Identity → GitHubアカウントとcommit identityを分ける Authentication → Codex起動時だけGH_TOKENを渡す Authorization → PATとリポジトリ権限を必要最小限にする Working Rules → AGENTS.mdで通常の停止地点を決める File Placement → フォルダ構成と生成先を実装前に決める Task Management → GitHub IssuesとSub-issuesを正本にする Final Decision → push、採用、Issue Closeは人間が判断する
このうち一つだけ分けても、責任範囲はきれいに分かれません。特にGitHubの認証とコミットのidentityは別なので、それぞれを意識して設計する必要があります。
AIを使う目的は、空いた時間へさらに多くの実装を詰め込むことだけではないと思っています。調査や実装にかかる時間をCodexで短縮できたなら、その時間を、これまで忙しさを理由に後回しにしていた権限設計、ディレクトリ構成、テスト、運用ルールの整備へ使いたいところです。
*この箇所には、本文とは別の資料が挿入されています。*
(* ===== verification/ExclusiveMonitor.v ===== *)
(** * The exclusive monitor

    [exclusive-monitor.h]: an ARM-like global monitor in front of a target.  It
    keeps the set of locked regions twice, by start address and by initiator, and
    decides which exclusive stores go through, which DMI regions may be granted and
    which have to be withdrawn. *)

From stdpp Require Import base list numbers option sets gmap.
From S2P Require Import Prelude OrdMap Tlm.

(** [exclusive_monitor::InitiatorId] is [gs::PathIDExtension]. *)
Abbreviation InitiatorId := (list Z).

(** [exclusive_monitor::Region]; regions are never modified once created. *)
Record lregion : Type := mk_lregion {
  lr_start : Z;
  lr_end : Z;
  lr_id : InitiatorId;
}.

#[global] Instance lregion_eq_dec : EqDecision lregion.
Proof. solve_decision. Defined.

(** [Region::Region (txn, id)]. *)
Definition region_of (t : payload) (id : InitiatorId) : lregion :=
  mk_lregion (address t) (txn_last t) id.

(** [Region::is_exact_match]. *)
Definition is_exact_match (r : lregion) (t : payload) : bool :=
  (lr_start r =? address t) && (lr_end r =? u64 (lr_start r + data_length t - 1)).

Record monitor : Type := mk_monitor {
  em_regions : omap lregion;
  em_by_id : gmap InitiatorId lregion;
}.

Definition monitor_init : monitor := mk_monitor [] ∅.

(** [get_initiator_id] dereferences the path extension. *)
Definition get_initiator_id (t : payload) : res InitiatorId :=
  match ext_path t with Some p => Ret p | None => Err StopUndef end.

(** The loop of [find_region]. *)
Fixpoint find_walk (start fin : Z) (r : omap lregion) : option lregion :=
  match r with
  | [] => None
  | (_, x) :: r' =>
      if lr_end x <? start then find_walk start fin r'
      else if fin <? lr_start x then None
      else Some x
  end.

(** [find_region]. *)
Definition em_find_region (t : payload) (m : monitor) : option lregion :=
  let start := address t in
  let fin := txn_last t in
  find_walk start fin (om_prev (om_lower start (em_regions m))).2.

(** [lock_region]: the new state and the bounds whose DMI is withdrawn. *)
Definition lock_region (t : payload) (id : InitiatorId) (m : monitor) : res (monitor * (Z * Z)) :=
  let r := region_of t id in
  let? _ := assertb (bool_decide (em_find_region t m = None)) in
  Ret (mk_monitor (om_insert (lr_start r) r (em_regions m)) (<[lr_id r := r]> (em_by_id m)),
       (lr_start r, lr_end r)).

(** [unlock_region]. *)
Definition unlock_region (r : lregion) (m : monitor) : res monitor :=
  let? _ := assertb (bool_decide (om_find (lr_start r) (em_regions m) <> None)) in
  let? _ := assertb (bool_decide (em_by_id m !! lr_id r <> None)) in
  Ret (mk_monitor (om_erase (lr_start r) (em_regions m)) (delete (lr_id r) (em_by_id m))).

(** [unlock_region_by_id]. *)
Definition unlock_region_by_id (id : InitiatorId) (m : monitor) : res monitor :=
  match em_by_id m !! id with
  | None => Ret m
  | Some r => unlock_region r m
  end.

(** [handle_exclusive_load]. *)
Definition handle_exclusive_load (t : payload) (m : monitor) : res (monitor * list (Z * Z)) :=
  let? id := get_initiator_id t in
  match em_find_region t m with
  | Some _ => Ret (m, [])
  | None =>
      let? m := unlock_region_by_id id m in
      let? x := lock_region t id m in
      Ret (x.1, [x.2])
  end.

(** [handle_exclusive_store]: whether the store goes on, and the status written in
    the extension. *)
Definition handle_exclusive_store (t : payload) (m : monitor)
    : res (bool * ExclusiveStoreStatus * monitor) :=
  match em_find_region t m with
  | None => Ret (false, EXCLUSIVE_STORE_FAILURE, m)
  | Some r =>
      let? id := get_initiator_id t in
      if negb (bool_decide (lr_id r = id)) then Ret (false, EXCLUSIVE_STORE_FAILURE, m)
      else if negb (is_exact_match r t) then Ret (false, EXCLUSIVE_STORE_FAILURE, m)
      else let? m := unlock_region r m in Ret (true, EXCLUSIVE_STORE_SUCCESS, m)
  end.

(** [handle_regular_store]: the [while] loop unlocks one region per turn, so the
    number of regions bounds the number of turns. *)
Fixpoint regular_store_loop (fuel : nat) (t : payload) (m : monitor) : res monitor :=
  match em_find_region t m with
  | None => Ret m
  | Some r =>
      match fuel with
      | O => Err StopUndef
      | S fuel' => let? m := unlock_region r m in regular_store_loop fuel' t m
      end
  end.

Definition handle_regular_store (t : payload) (m : monitor) : res monitor :=
  regular_store_loop (length (em_regions m)) t m.

Definition is_store (t : payload) : bool := bool_decide (command t = TLM_WRITE_COMMAND).

(** [before_b_transport]: whether to go on, and the payload with the status of an
    exclusive store. *)
Definition before_b_transport (t : payload) (m : monitor) : res (bool * payload * monitor) :=
  if negb (is_store t) then Ret (true, t, m)
  else match ext_excl t with
       | Some _ =>
           let? x := handle_exclusive_store t m in
           let '(ok, st, m) := x in Ret (ok, set_excl (Some st) t, m)
       | None => let? m := handle_regular_store t m in Ret (true, t, m)
       end.

(** [after_b_transport]: whether to clear the DMI hint. *)
Definition after_b_transport (t : payload) (m : monitor) : res (bool * monitor * list (Z * Z)) :=
  if is_store t then Ret (false, m, [])
  else match ext_excl t with
       | None => Ret (bool_decide (em_find_region t m <> None), m, [])
       | Some _ =>
           let? x := handle_exclusive_load t m in
           Ret (true, x.1, x.2)
       end.

(** The loop of [get_direct_mem_ptr]; [None] when the request is refused. *)
Fixpoint dmi_walk (a fixed_start fixed_end : Z) (r : omap lregion) : option (Z * Z) :=
  match r with
  | [] => Some (fixed_start, fixed_end)
  | (_, x) :: r' =>
      if lr_end x <? fixed_start then dmi_walk a fixed_start fixed_end r'
      else if fixed_end <? lr_start x then Some (fixed_start, fixed_end)
      else if (lr_start x <=? a) && (a <=? lr_end x) then None
      else
        let fixed_start := if lr_end x <? a then u64 (lr_end x + 1) else fixed_start in
        if a <? lr_start x then Some (fixed_start, u64 (lr_start x - 1))
        else dmi_walk a fixed_start fixed_end r'
  end.

Section Monitor.
(** The target behind the monitor. *)
Context {W : Type}.
Context (back_b_transport : payload -> W -> res (payload * W)).
Context (back_get_dmi : payload -> tlm_dmi -> W -> res (bool * payload * tlm_dmi * W)).

(** [b_transport]: the payload, the new state, and the DMI ranges withdrawn. *)
Definition em_b_transport (t : payload) (m : monitor) (w : W)
    : res (payload * monitor * list (Z * Z) * W) :=
  let? x := before_b_transport t m in
  let '(go, t, m) := x in
  if negb go then Ret (set_response_status TLM_GENERIC_ERROR_RESPONSE t, m, [], w)
  else
    let txn_copy := t in
    let? y := back_b_transport t w in
    let '(t, w) := y in
    if negb (bool_decide (response t = TLM_OK_RESPONSE)) then Ret (t, m, [], w)
    else
      let? z := after_b_transport txn_copy m in
      let '(clear, m, inv) := z in
      Ret (if (clear : bool) then set_dmi_allowed false t else t, m, inv, w).

(** [get_direct_mem_ptr]. *)
Definition em_get_direct_mem_ptr (t : payload) (d : tlm_dmi) (m : monitor) (w : W)
    : res (bool * payload * tlm_dmi * W) :=
  let? x := back_get_dmi t d w in
  let '(ret, t, d, w) := x in
  if negb ret then Ret (false, t, d, w)
  else
    match dmi_walk (address t) (dmi_start d) (dmi_end d)
            (om_prev (om_upper (address t) (em_regions m))).2 with
    | None => Ret (false, t, d, w)
    | Some (s, e) =>
        Ret (true, t,
             set_end_address e (set_start_address s (set_dmi_ptr (dmi_ptr d + (s - dmi_start d)) d)), w)
    end.

End Monitor.

(** ** Invariant *)

(** Regions are keyed by start, not empty, do not overlap; and the two tables hold
    the same regions, so an initiator has at most one. *)
Record em_wf (m : monitor) : Prop := {
  ew_sorted : om_wf (em_regions m);
  ew_key : forall k r, (k, r) ∈ em_regions m -> k = lr_start r;
  ew_range : forall k r, (k, r) ∈ em_regions m ->
      0 <= lr_start r <= lr_end r /\ lr_end r < 2 ^ 64;
  ew_disjoint : forall k r k' r', (k, r) ∈ em_regions m -> (k', r') ∈ em_regions m -> k < k' ->
      lr_end r < lr_start r';
  ew_id : forall id r, em_by_id m !! id = Some r <->
      (lr_start r, r) ∈ em_regions m /\ lr_id r = id;
}.

(** An access of at least one byte that does not wrap around the address space. *)
Definition txn_fits (t : payload) : Prop :=
  0 <= address t /\ 0 < data_length t /\ address t + data_length t <= 2 ^ 64.

Lemma txn_fits_last t : txn_fits t -> txn_last t = address t + data_length t - 1.
Proof. intros (? & ? & ?). unfold txn_last. apply u64_small. lia. Qed.

(** The region meets the access. *)
Definition meets (r : lregion) (t : payload) : Prop :=
  lr_start r <= txn_last t /\ address t <= lr_end r.

#[global] Instance meets_dec r t : Decision (meets r t).
Proof. unfold meets. apply _. Defined.

Lemma monitor_init_wf : em_wf monitor_init.
Proof.
  split; simpl; [apply om_wf_nil|set_solver|set_solver|set_solver|].
  intros id r. rewrite lookup_empty. split; [done|]. by intros [?%not_elem_of_nil _].
Qed.

(** ** find_region *)

Lemma find_walk_spec start fin (r : omap lregion) :
  om_wf r -> (forall k x, (k, x) ∈ r -> k = lr_start x) ->
  match find_walk start fin r with
  | Some x => (lr_start x, x) ∈ r /\ lr_start x <= fin /\ start <= lr_end x
  | None => forall k x, (k, x) ∈ r -> ~ (lr_start x <= fin /\ start <= lr_end x)
  end.
Proof.
  induction r as [|[k x] r IH]; intros Hwf Hkey; simpl; [set_solver|].
  apply om_wf_cons in Hwf as [Hwf Hlt]. rewrite Forall_forall in Hlt.
  assert (Hk : k = lr_start x) by (apply Hkey; by left). subst k.
  specialize (IH Hwf ltac:(set_solver)). destruct (lr_end x <? start) eqn:E1.
  - destruct (find_walk start fin r) as [y|]; [set_solver|].
    intros k y [[= -> ->]|Hin]%elem_of_cons; [lia|]. by apply (IH _ _ Hin).
  - destruct (fin <? lr_start x) eqn:E2.
    + intros k y [[= -> ->]|Hin]%elem_of_cons; [lia|]. specialize (Hlt _ Hin). simpl in Hlt.
      assert (k = lr_start y) by (apply Hkey; by right). lia.
    + split; [by left|lia].
Qed.

(** Stepping back to the region before an address skips only regions that end
    before it. *)
Lemma prev_skips m a l r l' r' :
  em_wf m -> em_regions m = l ++ r -> Forall (fun e => e.1 <= a) l ->
  om_prev (l, r) = (l', r') ->
  om_wf r' /\ (forall e, e ∈ r' -> e ∈ em_regions m) /\
  forall k x, (k, x) ∈ em_regions m ->
    (k, x) ∈ r' \/ exists kp p, (kp, p) ∈ r' /\ lr_end x < lr_start p <= a.
Proof.
  intros Hwf Hm Hl Hp. pose proof (om_prev_spec l r) as Hs. rewrite Hp in Hs.
  destruct Hs as [Happ Hcase]. rewrite <- Happ in Hm. rewrite Hm.
  pose proof (ew_sorted _ Hwf) as Hs. rewrite Hm in Hs.
  apply om_wf_app in Hs as (Hs1 & Hs2 & Hs3). split; [done|]. split; [set_solver|].
  intros k x [Hin|Hin]%elem_of_app; [right|by left].
  destruct Hcase as [(_ & -> & _)|([kp p] & -> & ->)]; [set_solver|].
  rewrite Forall_forall in Hs3, Hl. specialize (Hs3 _ Hin). apply Forall_cons in Hs3 as [Hs3 _].
  simpl in Hs3. pose proof (Hl (kp, p) ltac:(set_solver)) as Hle. simpl in Hle.
  pose proof (ew_key _ Hwf kp p ltac:(rewrite Hm; set_solver)).
  pose proof (ew_disjoint _ Hwf k x kp p ltac:(rewrite Hm; set_solver) ltac:(rewrite Hm; set_solver) Hs3).
  exists kp, p. split; [by left|lia].
Qed.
AIが速く作れるからこそ、人間は何を作らせるかだけでなく、どの範囲で作らせるかを考える。今回の専用GitHubアカウントとIssue運用は、そのための土台を改めて整えたものです。
AIに任せる範囲が広がるからこそ、境界を先に決める
コードの提案だけを頼むなら、ここまでの仕組みは必要ありません。
しかし、Issueを作り、コードを変更し、テストし、コミットし、結果をGitHubへ戻すところまで任せると、Codexは単なるコード生成ツールよりも開発作業者に近くなります。
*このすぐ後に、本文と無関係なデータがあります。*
Lemma access_total {A} (f : Z -> Z -> Z -> list Z -> res (list Z * A)) fuel a b :
  host_has_memory -> fits fuel (b_len b) = true -> wf_block b -> in_block (b_addr b) (b_len b) a ->
  (forall ba bl p l, in_block ba bl a -> Z.of_nat (length l) = bl -> b_addr b <= ba ->
     ba + bl <= b_addr b + b_len b -> exists x, f ba bl p l = Ret x) ->
  exists x, access f fuel a b = Ret x.
Proof.
  intros Hmem. revert b. induction fuel as [|fuel IH]; intros [len addr m s0 s1 s2 s3 u] Hfit Hwf Ha Hf;
    cbn [b_addr b_len] in *; pose proof Hwf as (Hr & Hu & Hn & Hm & _); cbn [access].
  all: destruct m as [[p l]|]; [destruct (Hm p l eq_refl) as [Hl ->]|].
  1,3: destruct (Hf addr len p l) as [x ->]; try done; try lia;
    destruct (Z.leb_spec addr a); [cbn; eauto|unfold in_block in Ha; lia].
  all: cbn [fits] in Hfit; destruct (Z.leb_spec len (p_max_block_size cfg)) as [Hle|Hgt].
  1,3: assert (u = false) as -> by (destruct u; [|done]; destruct (Hu eq_refl);
         [lia|by destruct (Hmem addr len ltac:(lia))]);
    destruct (Z.ltb_spec (p_max_block_size cfg) len); [lia|]; cbn [orb];
    destruct (acquire addr len) as [[p l]|] eqn:E; [|by destruct (Hmem addr len ltac:(lia))];
    destruct (Hf addr len p l) as [x ->]; try done; try lia; [by eapply acquire_length|cbn; eauto].
  - done.
  - apply orb_true_iff in Hfit as [Hfit|Hfit]; [done|]. rewrite !andb_true_iff in Hfit.
    destruct Hfit as (((Hmin & H4) & Hq) & Hfit). apply Z.leb_le in Hmin. apply Z.eqb_eq in H4. apply Z.ltb_lt in Hq.
    destruct (Z.ltb_spec (p_max_block_size cfg) len); [|lia]. rewrite orb_true_r. unfold descend.
    destruct (Z.ltb_spec len (p_min_block_size cfg)); [lia|].
    rewrite land_3_mod, H4. cbn [rbind assertb Z.eqb]. rewrite Z.shiftr_div_pow2 by lia.
    change (2 ^ 2) with 4. destruct (Z.eqb_spec (len / 4) 0); [lia|].
    destruct (sub_index len addr a) as (Hi & Hi4 & Hq4); try done; try lia.
    rewrite Hi. set (i := (a - addr) / (len / 4)) in *. destruct (Z.leb_spec 4 i); [lia|].
    assert (4 * (len / 4) = len) by (pose proof (Z.div_mod len 4); lia).
    rewrite u64_small by nia.
    set (c := match sub_get i s0 s1 s2 s3 with Some _ => _ | None => _ end).
    assert (b_addr c = addr + i * (len / 4) /\ b_len c = len / 4 /\ wf_block c) as (Hca & Hcl & Hcw).
    { subst c. destruct (sub_get i s0 s1 s2 s3) as [c|] eqn:Hg; [by eapply wf_sub_get|].
      split_and!; [cbn; lia|done|]. apply wf_new_block; nia. }
    destruct (IH c) as [x ->]; [by rewrite Hcl|done|by rewrite Hca, Hcl| |by eauto].
    rewrite Hca, Hcl. intros ba bl p l ?? Hlo Hhi. apply Hf; try done; nia.
Qed.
そこで必要になるのは、何でも自動化することではなく、どこまで任せ、どこで止まり、どこに何を作るかを先に決めることでした。
今のところ、Codexには決めた構成の中で実装と記録を任せ、リモートへ反映する判断とIssueを閉じる判断は自分で行う形が扱いやすいと感じています。専用アカウントを作った目的も、AIを目立たせることではなく、この境界をGitHubの履歴から確認できるようにすることです。
RedmineとGitHub Issuesは競合するものではなく、管理したい範囲で使い分けられます。複数システムをまたぐ仕様はRedmineへ、一つのリポジトリで完結する実装はGitHub Issuesへ。どちらでも、人間とCodexのidentityを分け、最終判断を人間に残す考え方は共通しています。